Big integer to be reduced

Definition at line 585 of file x25519.c.

                                                   {

        /* Conditionally subtract 2p
         *
         * Subtract twice the field prime, discarding the result (in
         * constant time) if the subtraction underflows.
         *
         * The input value is in the range [0,4p-1].  After this
         * conditional subtraction, the value is in the range
         * [0,2p-1].
         */
        x25519_reduce_by ( &x25519_2p, &value->value );

        /* Conditionally subtract p
         *
         * Subtract the field prime, discarding the result (in
         * constant time) if the subtraction underflows.
         *
         * The value is already in the range [0,2p-1].  After this
         * conditional subtraction, the value is in the range [0,p-1]
         * and is therefore the canonical representation.
         */
        x25519_reduce_by ( &x25519_p, &value->value );
}

References value, x25519_2p, x25519_p, and x25519_reduce_by().
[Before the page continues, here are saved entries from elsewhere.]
Definition resolve_lnurlp (lightning_address : str) (amount_msats : Z)
    (sender_name message : str) : M (option LnurlpResponse) :=
  if negb (str_contains (lit "@") lightning_address) then mret None else
  '(username, domain) ← lift (unpack2 (split1 (lit "@") lightning_address));
  let lnurl_url :=
    lit "https://" ++ domain ++ lit "/.well-known/lnurlp/" ++ username in
  try_except (get (PStr lnurl_url) None) is_request_exception (mret None)
  (λ lnurl_response,
  if blank (text lnurl_response) then mret None else
  try_except (lift (json lnurl_response)) is_decode_error (mret None)
  (λ lnurl_data,
  tag ← lift (py_get lnurl_data (lit "tag") PNone);
  if ne_str tag (lit "payRequest") then mret None else
  callback_url ← lift (py_get lnurl_data (lit "callback") PNone);
  if negb (truthy callback_url) then mret None else
  min_sendable ← lift (py_get lnurl_data (lit "minSendable") (PInt 0));
  max_sendable ← lift (py_get lnurl_data (lit "maxSendable")
                              (PFloat (FInf false)));
  rejected ← lift (out_of_range amount_msats min_sendable max_sendable);
  if rejected : bool then mret None else
  params ← lift (callback_params amount_msats sender_name message lnurl_data);
  try_except (get callback_url (Some params)) is_request_exception (mret None)
  (λ callback_response,
  if blank (text callback_response) then mret None else
  try_except (lift (json callback_response)) is_decode_error (mret None)
  (λ callback_data,
  pr ← lift (py_get callback_data (lit "pr") PNone);
  if negb (truthy pr) then mret None else
  mret (Some {| invoice := pr |}))))).
(** C1, as stated, fails when another ligand fails too: of three ligand
    files, [b.pdbqt] ends with status 1 and so does [d.pdbqt]; the result
    has one record, not two. *)
Lemma two_failures_leave_fewer_records :
  let run := run_docking example_str_float posix_join example_vina
                         example_arguments in
  let listing := ["a.pdbqt"; "b.pdbqt"; "d.pdbqt"] in
  List.filter is_ligand_file listing = listing /\
  List.length listing = 3%nat /\
  example_vina (vina_command example_str_float posix_join example_arguments "b.pdbqt")
    = Completed 1 EmptyString "PDBQT parsing error" /\
  docking_results (run listing ∅) = [DockingResult "a.pdbqt" "-7.2"] /\
  List.length (docking_results (run listing ∅)) <> (3 - 1)%nat.
Proof. repeat split; try (vm_compute; reflexivity). vm_compute. discriminate. Qed.

Lemma score_from_first_result_line_example :
  docking_results
    (dock_ligand example_str_float posix_join example_vina example_arguments
                 (World ∅ summary_header [] []) "a.pdbqt")
  = [DockingResult "a.pdbqt" "-7.2"].
Proof.
  destruct (score_from_first_result_line example_str_float posix_join
              example_vina example_arguments (World ∅ summary_header [] [])
              "a.pdbqt" example_stdout EmptyString eq_refl eq_refl) as (Hfirst & _).
  destruct (Hfirst ["AutoDock Vina v1.2.5" +:+ newline]
                   ("REMARK VINA RESULT: -7.2 0 0" +:+ newline)
                   ["REMARK VINA RESULT: -6.9 1.8 2.4" +:+ newline]
                   eq_refl ltac:(repeat constructor) eq_refl)
    as (_ & Hres).
  exact Hres.
Defined.

(** The summary of the batch: [b.pdbqt] fails and [notes.txt] is no
    ligand file, so the header is followed by the rows of [a.pdbqt] and
    [c.PDBQT]. *)
Lemma summary_is_header_and_rows_example :
  summary_log (run_docking example_str_float posix_join example_vina
                           example_arguments
                           ["a.pdbqt"; "b.pdbqt"; "notes.txt"; "c.PDBQT"] ∅)
  = "Ligand" +:+ tab +:+ "Binding Energy (kcal/mol)" +:+ newline
    +:+ "a.pdbqt" +:+ tab +:+ "-7.2" +:+ newline
    +:+ "c.PDBQT" +:+ tab +:+ "-7.2" +:+ newline.
Proof.
  destruct (summary_is_header_and_rows example_str_float posix_join example_vina
              example_arguments ["a.pdbqt"; "b.pdbqt"; "notes.txt"; "c.PDBQT"] ∅)
    as (Hsum & _ & _ & _ & Hrec & _).
  rewrite Hsum, Hrec. vm_compute. reflexivity.
Defined.

End DockingFacts.

(* ===================================================================== *)
(** * The ligand preparation of run_pipeline *)
(* ===================================================================== *)

Module PipelineFacts.
Import Text Pipeline.
Local Open Scope list_scope.

Section Environment.

Variable path_join : string -> string -> string.
Variable shell : string -> Z.

Local Abbreviation convert := (convert_smiles_to_mol2 path_join shell).
Local Abbreviation command := (obabel_command path_join).

(** The command the loop of [run_pipeline] runs for a row. *)
Definition row_command (mol2_dir : string) (row : string * string) : string :=
  command (clean_smiles (snd row)) (fst row) mol2_dir "obabel".

(** The first conversion that fails ends the loop: the rows after it
    are not converted, and [run_pipeline] raises without running its
    later stages. *)
Lemma first_failure_ends_the_loop before row after mol2_dir :
  Forall (fun r => shell (row_command mol2_dir r) = 0) before ->
  shell (row_command mol2_dir row) <> 0 ->
  prepare_ligands path_join shell (before ++ row :: after) mol2_dir =
    (map (row_command mol2_dir) before ++ [row_command mol2_dir row],
     Raise (CalledProcessError (row_command mol2_dir row)
                               (shell (row_command mol2_dir row)))).
Proof.
  intros Hb Hrow. induction Hb as [|[name smile] before Hr _ IH].
  - destruct row as [name smile]. simpl. unfold convert_smiles_to_mol2.
    unfold row_command in Hrow. simpl in Hrow.
    destruct (Z.eqb_spec (shell (command (clean_smiles smile) name mol2_dir "obabel")) 0);
      [contradiction | reflexivity].
  - simpl. unfold convert_smiles_to_mol2.
    unfold row_command in Hr. simpl in Hr. rewrite Hr. simpl.
    simpl in IH. rewrite IH. reflexivity.
Qed.

End Environment.

(** A table of three molecules; Open Babel exits with status 1 on the
    second. *)
Definition example_rows : list (string * string) :=
  [ ("ethanol", "CCO"); ("broken", "C1CC"); ("water", "O") ].

Definition example_shell (command : string) : Z :=
  if String.eqb command
       (obabel_command posix_join "C1CC" "broken" "results/mol2_files" "obabel")
  then 1 else 0.

(** C4 at the failing input. [run_pipeline] raises at the molecule that
    cannot be converted: the molecule after it is never converted and the
    later stages do not run. *)
Theorem conversion_failure_aborts_run_pipeline :
  let ethanol := obabel_command posix_join "CCO" "ethanol" "results/mol2_files" "obabel" in
  let broken := obabel_command posix_join "C1CC" "broken" "results/mol2_files" "obabel" in
  run_pipeline posix_join example_shell example_rows "results" (Return tt)
    = ([ethanol; broken], Raise (CalledProcessError broken 1)).
Proof. vm_compute; reflexivity. Qed.

End PipelineFacts.

(* ===================================================================== *)
(** * Facts about texts *)
(* ===================================================================== *)

Module StringFacts.
Import Text CleanPdbqt.
Local Open Scope list_scope.

Lemma app_assoc' (s t u : string) : (s +:+ t) +:+ u = s +:+ (t +:+ u).
Proof.
  induction s as [|c s IH]; [reflexivity|].
  change (String c ((s +:+ t) +:+ u) = String c (s +:+ (t +:+ u))).
  now rewrite IH.
Qed.

Lemma app_empty_r (s : string) : s +:+ EmptyString = s.
Proof.
  induction s as [|c s IH]; [reflexivity|].
  change (String c (s +:+ EmptyString) = String c s). now rewrite IH.
Qed.

Lemma app_cons (c : ascii) (s t : string) : String c s +:+ t = String c (s +:+ t).
Proof. reflexivity. Qed.

Lemma length_app (s t : string) :
  String.length (s +:+ t) = (String.length s + String.length t)%nat.
Proof.
  induction s as [|c s IH]; [reflexivity|].
  rewrite ?app_cons. simpl. now rewrite IH.
Qed.

Lemma app_inv_head (s t u : string) : s +:+ t = s +:+ u -> t = u.
Proof.
  induction s as [|c s IH]; [trivial|].
  rewrite ?app_cons. intros H. injection H as H. auto.
Qed.

(** Slices *)

Lemma slice_to_from (n : nat) (s : string) : slice_to n s +:+ slice_from n s = s.
Proof.
  unfold slice_to. revert s. induction n as [|n IH]; intros [|c s]; simpl; try reflexivity.
  rewrite app_cons. now rewrite IH.
Qed.

Lemma length_slice_to (n : nat) (s : string) :
  String.length (slice_to n s) = Nat.min n (String.length s).
Proof.
  unfold slice_to. revert s. induction n as [|n IH]; intros [|c s]; simpl; try reflexivity.
  now rewrite IH.
Qed.

Lemma length_slice_from (n : nat) (s : string) :
  String.length (slice_from n s) = (String.length s - n)%nat.
Proof.
  revert s. induction n as [|n IH]; intros [|c s]; simpl; try reflexivity; try lia.
  apply IH.
Qed.

Lemma substring_slices (a k : nat) (s : string) :
  substring a k s = slice_to k (slice_from a s).
Proof.
  unfold slice_to. revert s. induction a as [|a IH]; intros s; [reflexivity|].
  destruct s as [|c s]; simpl.
  - destruct k; reflexivity.
  - apply IH.
Qed.

Lemma slice_to_all (n : nat) (s : string) :
  (String.length s <= n)%nat -> slice_to n s = s.
Proof.
  unfold slice_to. revert s. induction n as [|n IH]; intros [|c s] H; simpl in *;
    try reflexivity; try lia.
  rewrite IH by lia. reflexivity.
Qed.
(** A new key written into a correctly accounted store: the store stays
    correctly accounted and, the value fitting the bound by itself, within
    the bound. *)
Lemma Set_respects_memory_bound c key v ttl now :
  well_accounted c → currentSize c < 2 ^ 62 →
  0 < maxMemory c < 2 ^ 62 →
  items c !! key = None →
  0 <= estimateSize v <= maxMemory c →
  let c' := exec (Set_ range key v ttl now) c in
  well_accounted c' ∧ currentSize c' <= maxMemory c'.
Proof.
  intros Hw Hcs Hmax Hfresh Hsz. cbv zeta. rewrite exec_Set. cbv zeta.
  set (c1 := if atCapacity c then _ else c).
  assert (well_accounted c1 ∧ currentSize c1 <= currentSize c ∧ shrinks c c1)
    as (Hw1 & Hle1 & Hs1).
  { unfold c1. destruct (atCapacity c); [|repeat split; [apply Hw..|lia|done]].
    destruct (evictExpired_well_accounted now c Hw) as [Hwe Hlee].
    destruct (_ <=? _); [|split; [done|split; [done|apply shrinks_evictExpired]]].
    destruct (evictOldest_well_accounted
                (count (exec (evictExpired range now) c)
                 - maxItems (exec (evictExpired range now) c) + 1)
                (exec (evictExpired range now) c) Hwe) as [Hwo Hleo].
    split; [done|]. split; [lia|].
    eapply shrinks_trans; [apply shrinks_evictExpired|apply shrinks_evictOldest]. }
  destruct Hs1 as (Hsub1 & _ & _ & Hm1).
  assert (items c1 !! key = None) as Hfresh1.
  { destruct (items c1 !! key) as [it|] eqn:E; [|done].
    pose proof (lookup_weaken _ _ _ _ E Hsub1). congruence. }
  rewrite exec_discount_existing, Hfresh1.
  assert (0 <= currentSize c1) as H0.
  { destruct Hw1 as (-> & _ & Hp). by apply stored_bytes_nonneg. }
  set (sz := estimateSize v) in *.
  assert (∃ c3, (if overMemory sz c1
                 then exec (evictToFitMemory range sz now) c1 else c1) = c3 ∧
                well_accounted c3 ∧ currentSize c3 + sz <= maxMemory c ∧
                items c3 ⊆ items c1 ∧ maxMemory c3 = maxMemory c)
    as (c3 & -> & Hw3 & Hfit & Hsub3 & Hm3).
  { eexists. split; [reflexivity|]. unfold overMemory.
    assert (add64 (currentSize c1) sz = currentSize c1 + sz) as ->
      by (apply wrap64_id; unfold int64_range; lia).
    rewrite Hm1. destruct (Z.ltb_spec 0 (maxMemory c)); [|lia]. simpl.
    destruct (Z.ltb_spec (maxMemory c) (currentSize c1 + sz)).
    - destruct (evictToFitMemory_spec c1 sz now Hw1) as (Hsub & Hw3 & Hfit & _).
      { unfold int64_range. lia. } { lia. }
      split; [done|]. split; [lia|]. split.
      + etrans; [exact Hsub|apply map_filter_subseteq].
      + destruct (shrinks_evictToFitMemory range sz now c1) as (_ & _ & _ & ->).
        done.
    - repeat split; [apply Hw1..|lia|done|done]. }
  assert (items c3 !! key = None) as Hfresh3.
  { destruct (items c3 !! key) as [it|] eqn:E; [|done].
    pose proof (lookup_weaken _ _ _ _ E Hsub3). congruence. }
  destruct Hw3 as (Ha3 & Hr3 & Hp3).
  assert (0 <= currentSize c3) as H3 by (rewrite Ha3; by apply stored_bytes_nonneg).
  assert (add64 (currentSize c3) sz = currentSize c3 + sz) as Hadd
    by (apply wrap64_id; unfold int64_range; lia).
  unfold well_accounted. simpl. rewrite Hadd, Hm3.
  rewrite stored_bytes_insert by done. simpl.
  repeat split; [lia|lia|lia| |lia].
  intros k it. rewrite lookup_insert. destruct (decide (key = k)).
  - intros [= <-]. simpl. lia.
  - apply Hp3.
Qed.

End FitMemory.

(** X20. Eviction by memory on a correctly accounted store. On a store whose
    running total is the exact sum of its non-negative stored sizes, and for
    a new size between 0 and the bound, [evictToFitMemory] first drops every
    entry past expiration; afterwards the running total is still the sum of
    the stored sizes and leaves room for the new value; with distinct
    expirations, whatever else it evicts expires before all it keeps, and an
    entry goes only if the entries expiring no earlier than it, together with
    the new value, do not fit. A key that is not in such a store, written by
    [Set] with a value within the bound, leaves the store correctly
    accounted and within its bound. With a bound of 100 bytes and 40-byte
    values written under [a], [b], [c], [a] expiring soonest, writing [c]
    evicts [a]; [b] and [c] remain. *)
Theorem evictToFitMemory_makes_room range :
  (∀ m, range m ≡ₚ map_to_list m) →
  (∀ c newItemSize now,
     well_accounted c → int64_range (maxMemory c) →
     0 <= newItemSize <= maxMemory c →
     let c' := exec (evictToFitMemory range newItemSize now) c in
     let live := filter (unexpired now) (items c) in
     items c' ⊆ live ∧
     well_accounted c' ∧
     currentSize c' + newItemSize <= maxMemory c ∧
     (distinct_expiry (items c) →
      (∀ k it k' it',
         live !! k = Some it → items c' !! k = None →
         items c' !! k' = Some it' → expiresAt it < expiresAt it') ∧
      (∀ k it,
         live !! k = Some it → items c' !! k = None →
         maxMemory c
         < stored_bytes
             (filter (λ ki : keyItem, expiresAt it <= expiresAt ki.2) live)
           + newItemSize))) ∧
  (∀ c key v ttl now,
     well_accounted c → currentSize c < 2 ^ 62 → 0 < maxMemory c < 2 ^ 62 →
     items c !! key = None → 0 <= estimateSize v <= maxMemory c →
     let c' := exec (Set_ range key v ttl now) c in
     well_accounted c' ∧ currentSize c' <= maxMemory c') ∧
  (let c3 := exec (three_inserts range) store100 in
   items c3 = <["b" := Item v40 20 40]> (<["c" := Item v40 30 40]> ∅) ∧
   currentSize c3 = 80).
Proof.
  intros Hr. split; [intros; by apply evictToFitMemory_spec|].
  split; [intros; by apply Set_respects_memory_bound|].
  unfold three_inserts. rewrite !exec_seq.
  rewrite (Set_any_order range Hr) by distinct_by_computation.
  rewrite (Set_any_order range Hr) by distinct_by_computation.
  rewrite (Set_any_order range Hr) by distinct_by_computation.
  by vm_compute.
Qed.
(** C5 as stated fails: [tile_at_int_max] is a valid descriptor, it shares
    its geometry with itself and its box passes the inclusive test against
    itself, but its right edge [tilePosX + tileWidth] is past the largest
    [int], the sum wraps to a negative number and [isAdjacent] answers
    false. *)
Lemma isAdjacent_wraps_past_int_max :
  valid tile_at_int_max /\ well_typed tile_at_int_max /\
  same_geometry tile_at_int_max tile_at_int_max /\
  inclusive_overlap tile_at_int_max tile_at_int_max /\
  TileDesc.isAdjacent tile_at_int_max tile_at_int_max = false.
Proof.
  split; [unfold valid, scalar_invariants; simpl; lia |].
  split; [unfold well_typed, is_int, is_uint64, INT_MIN, INT_MAX, UINT64_MAX;
          simpl; lia |].
  split; [by repeat split |].
  split; [unfold inclusive_overlap; simpl; lia |].
  reflexivity.
Qed.

(** ** The descriptor: the text record *)

Lemma TileDesc_serialize_tokens (prefix : string) (d : TileDesc.t) :
  TileDesc.serialize prefix d = prefix +:+ concat_tokens (TileDesc_tokens d).
Proof.
  unfold TileDesc.serialize, TileDesc_tokens, kv.
  rewrite empty_at_end, !write_at_end.
  destruct (0 <=? TileDesc._id d), (0 <? TileDesc._imgSize d),
    (TileDesc._broadcast d);
    rewrite ?write_at_end; unfold ostringstream.str, at_end;
    cbn [ostringstream.buf app concat_tokens];
    rewrite !app_assoc_s; cbn [String.append]; rewrite ?app_empty_r; reflexivity.
Qed.
Lemma fillDownCount_again (count : Z) (rows r : Sheet) :
  fillDownCount (E := E) count rows = Returns r →
  fillDownCount (E := E) count r = Returns r.
Proof.
  destruct rows as [|first rest]; simpl; intros Hr.
  { by injection Hr as <-. }
  case_bool_decide as Hcount; simplify_eq/=.
  - by rewrite bool_decide_true by done.
  - destruct (inheritRows _ first rest) as [rest'| |] eqn:Hrest; simplify_eq/=.
    rewrite bool_decide_false by done.
    by rewrite (inheritRows_again _ _ _ _ Hrest).
Qed.

Lemma fillDownAll_again (rows r : Sheet) :
  fillDownAll (E := E) rows = Returns r →
  fillDownAll (E := E) r = Returns r.
Proof.
  destruct rows as [|first rest]; simpl; intros Hr.
  { by injection Hr as <-. }
  destruct (inheritAll first rest) as [rest'| |] eqn:Hrest; simplify_eq/=.
  by rewrite (inheritAll_again _ _ _ Hrest).
Qed.

(** The rows before a point do not depend on the rows after it. *)
Lemma inheritRows_take (rows : Sheet) (count : Z) (prev : Row) (r : Sheet)
    (k : nat) :
  inheritRows (E := E) count prev rows = Returns r →
  inheritRows (E := E) count prev (take k rows) = Returns (take k r).
Proof.
  revert count prev r k.
  induction rows as [|row rows IH]; intros count prev r k Hr.
  { simpl in Hr. injection Hr as <-. by rewrite take_nil. }
  simpl in Hr.
  destruct (inheritRow prev row) as [row'| |] eqn:Hrow; simplify_eq/=.
  destruct k as [|k]; [by case_bool_decide; repeat case_match; simplify_eq/=|].
  simpl. rewrite Hrow. simpl.
  case_bool_decide as Hcount; simplify_eq/=; [done|].
  destruct (inheritRows _ row' rows) as [rest| |] eqn:Hrest; simplify_eq/=.
  by rewrite (IH _ _ _ k Hrest).
Qed.

Lemma inheritAll_take (rows : Sheet) (prev : Row) (r : Sheet) (k : nat) :
  inheritAll (E := E) prev rows = Returns r →
  inheritAll (E := E) prev (take k rows) = Returns (take k r).
Proof.
  revert prev r k. induction rows as [|row rows IH]; intros prev r k Hr.
  { simpl in Hr. injection Hr as <-. by rewrite take_nil. }
  simpl in Hr.
  destruct (inheritRow prev row) as [row'| |] eqn:Hrow; simplify_eq/=.
  destruct (inheritAll row' rows) as [rest| |] eqn:Hrest; simplify_eq/=.
  destruct k as [|k]; [done|].
  simpl. rewrite Hrow. simpl. by rewrite (IH _ _ k Hrest).
Qed.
Referenced by x25519_invert_okx(), x25519_ladder(), and x25519_multiply_okx().

x25519_key()

int x25519_key	(	const struct x25519_value *	base,
		const struct x25519_value *	scalar,
		struct x25519_value *	result
	)

Calculate X25519 key.

Parameters

base	Base point
scalar	Scalar multiple
result	Point to hold result (may overlap base point)

Return values

rc	Return status code

Definition at line 794 of file x25519.c.

                                               {
        struct x25519_value *tmp = result;
        union x25519_quad257 point;

        /* Reverse base point and clear high bit as required by RFC7748 */
        memcpy ( tmp, base, sizeof ( *tmp ) );
        x25519_reverse ( tmp );
        tmp->raw[0] &= 0x7f;
        bigint_init ( &point.value, tmp->raw, sizeof ( tmp->raw ) );

        /* Clamp scalar as required by RFC7748 */
        memcpy ( tmp, scalar, sizeof ( *tmp ) );
        tmp->raw[0] &= 0xf8;
        tmp->raw[31] |= 0x40;

        /* Multiply elliptic curve point */
        x25519_ladder ( &point, tmp, &point );

        /* Reverse result */
        bigint_done ( &point.value, result->raw, sizeof ( result->raw ) );
        x25519_reverse ( result );

        /* Fail if result was all zeros (as required by RFC8422) */
        return ( bigint_is_zero ( &point.value ) ? -EPERM : 0 );
}

References base, bigint_done, bigint_init, bigint_is_zero, EPERM, memcpy(), result, tmp, x25519_quad257::value, x25519_ladder(), and x25519_reverse().

Referenced by x25519_curve_multiply(), and x25519_key_okx().

Variable Documentation

x25519_curve

struct elliptic_curve x25519_curve

X25519 elliptic curve.

Definition at line 841 of file x25519.c.